Top of DATA LISTING

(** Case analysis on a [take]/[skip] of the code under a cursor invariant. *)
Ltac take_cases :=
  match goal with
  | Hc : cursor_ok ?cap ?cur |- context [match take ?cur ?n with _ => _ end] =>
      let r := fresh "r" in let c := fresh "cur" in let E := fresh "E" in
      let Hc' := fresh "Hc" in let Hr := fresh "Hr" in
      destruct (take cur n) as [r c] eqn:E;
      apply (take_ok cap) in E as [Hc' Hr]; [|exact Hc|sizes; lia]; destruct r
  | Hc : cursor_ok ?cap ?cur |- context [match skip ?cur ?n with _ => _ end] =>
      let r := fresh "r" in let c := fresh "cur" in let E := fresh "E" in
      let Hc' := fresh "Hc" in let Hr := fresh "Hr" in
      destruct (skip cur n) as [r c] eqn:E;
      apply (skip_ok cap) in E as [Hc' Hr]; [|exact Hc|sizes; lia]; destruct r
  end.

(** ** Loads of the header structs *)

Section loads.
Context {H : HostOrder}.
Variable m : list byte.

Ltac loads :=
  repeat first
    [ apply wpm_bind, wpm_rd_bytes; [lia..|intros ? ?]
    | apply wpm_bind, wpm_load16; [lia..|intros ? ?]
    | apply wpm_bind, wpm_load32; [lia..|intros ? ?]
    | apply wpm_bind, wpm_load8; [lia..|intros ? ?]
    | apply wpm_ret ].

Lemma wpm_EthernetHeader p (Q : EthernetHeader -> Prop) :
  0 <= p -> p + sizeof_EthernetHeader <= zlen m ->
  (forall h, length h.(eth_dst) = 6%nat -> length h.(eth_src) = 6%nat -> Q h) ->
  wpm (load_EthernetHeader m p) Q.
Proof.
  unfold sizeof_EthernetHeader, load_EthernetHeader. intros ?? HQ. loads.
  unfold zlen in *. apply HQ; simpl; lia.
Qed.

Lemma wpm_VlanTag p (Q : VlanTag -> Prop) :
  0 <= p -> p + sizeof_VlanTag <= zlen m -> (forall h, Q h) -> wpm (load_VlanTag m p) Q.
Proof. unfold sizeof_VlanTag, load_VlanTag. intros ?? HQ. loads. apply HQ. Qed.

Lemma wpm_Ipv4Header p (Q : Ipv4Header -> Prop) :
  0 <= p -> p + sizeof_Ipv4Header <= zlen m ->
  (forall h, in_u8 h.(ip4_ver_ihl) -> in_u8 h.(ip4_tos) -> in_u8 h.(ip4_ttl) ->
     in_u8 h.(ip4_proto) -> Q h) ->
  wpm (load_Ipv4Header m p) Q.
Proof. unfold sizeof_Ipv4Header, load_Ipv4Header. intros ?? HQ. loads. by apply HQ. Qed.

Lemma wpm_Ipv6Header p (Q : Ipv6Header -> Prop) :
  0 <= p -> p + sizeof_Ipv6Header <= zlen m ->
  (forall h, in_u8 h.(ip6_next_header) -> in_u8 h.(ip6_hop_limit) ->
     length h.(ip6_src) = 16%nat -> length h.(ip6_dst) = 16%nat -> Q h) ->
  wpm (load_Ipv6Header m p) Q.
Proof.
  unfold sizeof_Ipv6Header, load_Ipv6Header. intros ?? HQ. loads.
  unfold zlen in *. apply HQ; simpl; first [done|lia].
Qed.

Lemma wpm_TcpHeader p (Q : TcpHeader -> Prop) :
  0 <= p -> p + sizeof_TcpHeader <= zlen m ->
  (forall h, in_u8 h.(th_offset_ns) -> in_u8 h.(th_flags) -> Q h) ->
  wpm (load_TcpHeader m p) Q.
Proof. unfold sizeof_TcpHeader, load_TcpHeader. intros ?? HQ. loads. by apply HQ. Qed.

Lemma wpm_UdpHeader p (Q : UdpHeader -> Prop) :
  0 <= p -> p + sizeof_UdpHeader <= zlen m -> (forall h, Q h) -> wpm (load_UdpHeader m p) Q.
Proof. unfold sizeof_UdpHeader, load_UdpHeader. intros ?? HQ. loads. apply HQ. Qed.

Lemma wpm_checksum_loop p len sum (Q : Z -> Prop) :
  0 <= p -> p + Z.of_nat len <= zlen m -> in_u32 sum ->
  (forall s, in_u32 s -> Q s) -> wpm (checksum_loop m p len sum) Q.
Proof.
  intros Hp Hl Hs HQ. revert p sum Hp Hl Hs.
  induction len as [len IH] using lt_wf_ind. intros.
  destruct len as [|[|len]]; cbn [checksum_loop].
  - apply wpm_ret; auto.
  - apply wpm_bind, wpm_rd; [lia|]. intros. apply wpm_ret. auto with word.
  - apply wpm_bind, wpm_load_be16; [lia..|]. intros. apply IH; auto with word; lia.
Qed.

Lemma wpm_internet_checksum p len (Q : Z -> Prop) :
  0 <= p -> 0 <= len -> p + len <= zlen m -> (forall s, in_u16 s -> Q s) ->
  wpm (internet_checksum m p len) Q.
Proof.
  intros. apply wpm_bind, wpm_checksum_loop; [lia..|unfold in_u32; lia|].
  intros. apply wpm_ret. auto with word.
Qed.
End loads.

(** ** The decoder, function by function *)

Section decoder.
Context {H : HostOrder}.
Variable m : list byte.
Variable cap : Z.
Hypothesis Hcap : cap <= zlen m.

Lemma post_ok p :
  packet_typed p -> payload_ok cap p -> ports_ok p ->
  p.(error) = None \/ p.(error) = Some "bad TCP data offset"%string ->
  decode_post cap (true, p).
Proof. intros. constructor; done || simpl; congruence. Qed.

Bottom of DATA LISTING

WORK ITEM: Please write out only the lines from the one containing "packet_typed p ->" to the end of the records above, exactly, both ends included.

PROBLEM SOLUTION:
  packet_typed p -> payload_ok cap p -> ports_ok p ->
  p.(error) = None \/ p.(error) = Some "bad TCP data offset"%string ->
  decode_post cap (true, p).
Proof. intros. constructor; done || simpl; congruence. Qed.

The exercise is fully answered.